Eduardo Bolsonaro será expurgado pelo PSL da Comissão de Relações Exteriores

O deputado Eduardo Bolsonaro (PSL-SP) será expurgado do comando da Comissão de Relações Exteriores, na Câmara, devido ao racha no PSL na disputa pela Presidência da Câmara.

O “brinquedinho” –a comissão– foi dado para o filho do presidente Jair Bolsonaro “brincar” de chanceler, pois, no início do mandato presidencial, Eduardo não conseguiu nomeação como embaixador do Brasil nos Estados Unidos.

É a partir da Comissão de Relações Exteriores que “Zero Três” provoca saias-justas no Itamaraty e isola o Brasil no plano internacional, com agressões a países soberanos, a exemplo da Venezuela, China e do Irã.

Eduardo Bolsonaro tem atropelado a diplomacia brasileira ao sugerir que o Estado está automaticamente alinhado aos interesses dos Estados Unidos e à política conservadora de Donald Trump, derrotado em novembro.

No entanto, o expurgo tem menos a ver com a política externa e mais com a disputa umbilical na Câmara, ou seja, o PSL é controlado na Câmara pela ala anti-bolsonarista –embora ainda haja alguns bolsonaristas no partido, em virtude do milionário fundo partidário.

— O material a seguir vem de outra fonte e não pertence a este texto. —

Lemma run_pref_ops_keeps path m0 os : Forall op_storable os -> keeps path m0 (run_pref_ops os).
Proof.
  induction 1 as [|o os Ho _ IH]; [apply keeps_ret|]. cbn.
  apply keeps_bind; [by apply run_pref_op_keeps|]. intros a.
  apply keeps_bind; [done|]. intros. apply keeps_ret.
Qed.

Lemma rest_agrees path m0 w :
  sys_inv path m0 w -> at_rest w -> disk_holds path (files (fs w)) (map_ (impl w)).
Proof.
  intros (_ & _ & _ & _ & rs & Hi) (Hl & Ht & Hk). rewrite Ht in Hi.
  destruct Hi as [[? _]|[Et (hist & [])]]; [done|]. destruct rs; [|done].
  rewrite li_current0 by done. destruct li_pending0 as [<-|(r & Hin & _)]; [done|].
  by apply not_elem_of_nil in Hin.
Qed.

(** A process that has just created the object. *)
Definition started (path : string) (d : disk) : World :=
  mkWorld (new_PreferencesImpl path) (mkFS d [] []) [LoadTask] [].

Lemma started_inv path d m0 :
  usable path -> storable_map m0 -> loads path d m0 -> sys_inv path m0 (started path d).
Proof.
  intros Hu Hm Hl. split_and!; try done. exists []. left. split; [done|]. split; try done.
  by apply loads_recovered.
Qed.

Lemma started_Init path d :
  Init E_OK (mkWorld (new_PreferencesImpl path) (mkFS d [] []) [] []) = Returns (E_OK, started path d).
Proof. done. Qed.

(** C9: the preferences are kept, under a path within the limits on a disk whose calls do
    not fail, with a pool that runs
    every task that was scheduled, and for values that a file can hold (texts of
    XML, integers of their width, floating-point numbers whose six decimals are read back
    as they were). Whatever such values a client puts, whatever it deletes, clears and
    flushes, and however loading and writing fall between its operations, no operation
    throws, and none waits longer than the next task takes; whenever no task and no change is pending, a
    new process would load what is in memory, up to booleans; and a [FlushSync] reports
    success and leaves the disk in that state. [TaskPool.task_forgotten] shows a pool that
    does not run a task. *)
Theorem preferences_durable path d m0 os :
  usable path -> storable_map m0 -> loads path d m0 -> Forall op_storable os ->
  let kept w := exists md, loads path (files (fs w)) md /\ canon_map md = canon_map (map_ (impl w)) in
  exists codes w, run_pref_ops os (started path d) = Returns (codes, w) /\
    (at_rest w -> kept w) /\
    exists w', FlushSync alive w = Returns (E_OK, w') /\ at_rest w' /\ kept w'.
Proof.
  intros Hu Hm Hl Hos kept.
  assert (Hkept : forall w, sys_inv path m0 w -> at_rest w -> kept w).
  { intros w Hw Hr. destruct (rest_agrees _ _ _ Hw Hr) as (md & Hmd & Hc). exists md.
    split; [by apply loads_recovered|done]. }
  destruct (run_pref_ops_keeps path m0 os Hos (started path d)) as (codes & w & E & Hw);
    [by apply started_inv|].
  exists codes, w. split; [done|]. split; [by apply Hkept|].
  destruct (FlushSync_spec _ _ _ Hw) as (w' & E' & Hw' & Hr'). exists w'. eauto.
Qed.
End System.

Definition demo_ops : list pref_op :=
  [OpFlush; OpPut "a" (PInt 2); OpFlush; OpDelete "a"; OpPut "d" (PString "x"); OpFlush; OpWork].

Lemma demo_ops_storable : Forall (@op_storable no_floats) demo_ops.
Proof. by repeat constructor. Qed.

Lemma preferences_durable_witness :
  let kept w := exists md, @loads tree_xml no_floats "/data/p.xml" (files (fs w)) md /\
    canon_map md = canon_map (map_ (impl w)) in
  exists codes w,
    @run_pref_ops tree_xml no_floats (fun _ => true) demo_ops (started "/data/p.xml" demo_disk) =
      Returns (codes, w) /\
    (at_rest w -> kept w) /\
    exists w', @FlushSync tree_xml no_floats (fun _ => true) w = Returns (E_OK, w') /\
      at_rest w' /\ kept w'.
Proof.
  apply (@preferences_durable tree_xml no_floats tree_xml_laws (fun _ => true) "/data/p.xml"
    demo_disk demo_old demo_ops demo_usable demo_old_storable demo_loads demo_ops_storable).
Defined.

(** * Preferences as a map

    Loaded preferences behave as a finite map from keys to typed values: the answers of
    every operation, the map afterwards and the keys that observers will hear about. *)

Inductive data_op :=
| DPut (key : string) (value : PreferencesValue)
| DGet (key : string) (defValue : PreferencesValue)
| DHas (key : string)
| DDelete (key : string)
| DClear.

Inductive answer :=
| Code (code : Z)
| Found (b : bool)
| Value (v : PreferencesValue).

(** ** The code *)
Definition run_data (o : data_op) : P answer :=
  match o with
  | DPut key (PInt z) => Code <$> PutInt key z
  | DPut key (PLong z) => Code <$> PutLong key z
  | DPut key (PFloat b) => Code <$> PutFloat key b
  | DPut key (PDouble b) => Code <$> PutDouble key b
  | DPut key (PBool b) => Code <$> PutBool key b
  | DPut key (PString s) => Code <$> PutString key s
  | DPut key (PSet l) => Code <$> PutStringSet key l
  | DGet key (PInt z) => (fun v => Value (PInt v)) <$> GetInt key z
  | DGet key (PLong z) => (fun v => Value (PLong v)) <$> GetLong key z
  | DGet key (PFloat b) => (fun v => Value (PFloat v)) <$> GetFloat key b
  | DGet key (PDouble b) => (fun v => Value (PDouble v)) <$> GetDouble key b
  | DGet key (PBool b) => (fun v => Value (PBool v)) <$> GetBool key b
  | DGet key (PString s) => (fun v => Value (PString v)) <$> GetString key s
  | DGet key (PSet l) => (fun v => Value (PSet v)) <$> GetStringSet key l
  | DHas key => Found <$> HasKey key
  | DDelete key => Code <$> PreferencesImpl.Delete key
  | DClear => Code <$> Clear
  end.

Fixpoint run_datas (os : list data_op) : P (list answer) :=
  match os with
  | [] => mret []
  | o :: os => a ← run_data o; l ← run_datas os; mret (a :: l)
  end.

(** ** The specification *)
Definition same_type (v1 v2 : PreferencesValue) : bool :=
  match v1, v2 with
  | PInt _, PInt _ | PLong _, PLong _ | PFloat _, PFloat _ | PDouble _, PDouble _
  | PBool _, PBool _ | PString _, PString _ | PSet _, PSet _ => true
  | _, _ => false
  end.

(** The code of a put, and whether the value is put. A set with a long element is
    dropped without an error. *)
Definition put_code (key : string) (value : PreferencesValue) : Z * bool :=
  if negb (CheckKey key =? E_OK) then (CheckKey key, false)
  else
    match value with
    | PString s => (CheckStringValue s, CheckStringValue s =? E_OK)
    | PSet l => (E_OK, forallb (fun s => CheckStringValue s =? E_OK) l)
    | _ => (E_OK, true)
    end.

Definition spec_state : Type := gmap string PreferencesValue * gset string.

Definition spec_data (o : data_op) (s : spec_state) : answer * spec_state :=
  let '(m, changed) := s in
  match o with
  | DPut key value =>
      let '(code, put) := put_code key value in
      let kept := match m !! key with Some v => PreferencesValue_eqb v value | None => false end in
      (Code code, if put && negb kept then (<[key := value]> m, {[key]} ∪ changed) else s)
  | DGet key defValue =>
      (Value (if CheckKey key =? E_OK then
                match m !! key with
                | Some v => if same_type v defValue then v else defValue
                | None => defValue
                end
              else defValue), s)
  | DHas key => (Found ((CheckKey key =? E_OK) && bool_decide (is_Some (m !! key))), s)
  | DDelete key =>
      (Code (CheckKey key),
       if (CheckKey key =? E_OK) && bool_decide (is_Some (m !! key))
       then (delete key m, {[key]} ∪ changed) else s)
  | DClear => (Code E_OK, (∅, dom m ∪ changed))
  end.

Na disputa pela Câmara, o PSL ingressou na ‘frente ampla’ de Rodrigo Maia (DEM-RJ), com a candidatura de Baleia Rossi (MDB-SP), que tende a receber o apoio dos partidos de oposição, dentre os quais o PT, enquanto Bolsonaro apoia a candidatura de Arthur Lira (PP-AL), do Centrão, na eleição de 1º de fevereiro.

O PT pode assumir o comando da Comissão de Relações Exteriores em 2021 no lugar de Eduardo Bolsonaro, segundo acordo tabulado por Maia.

Para o deputado Carlos Zarattini (PT-SP), o partido ficará com a presidência da Comissão de Relações Exteriores por meio de uma articulação no bloco, que é majoritário na Câmara. Os espaços são negociados através da “proporcionalidade qualificada” entre as agremiações partidárias.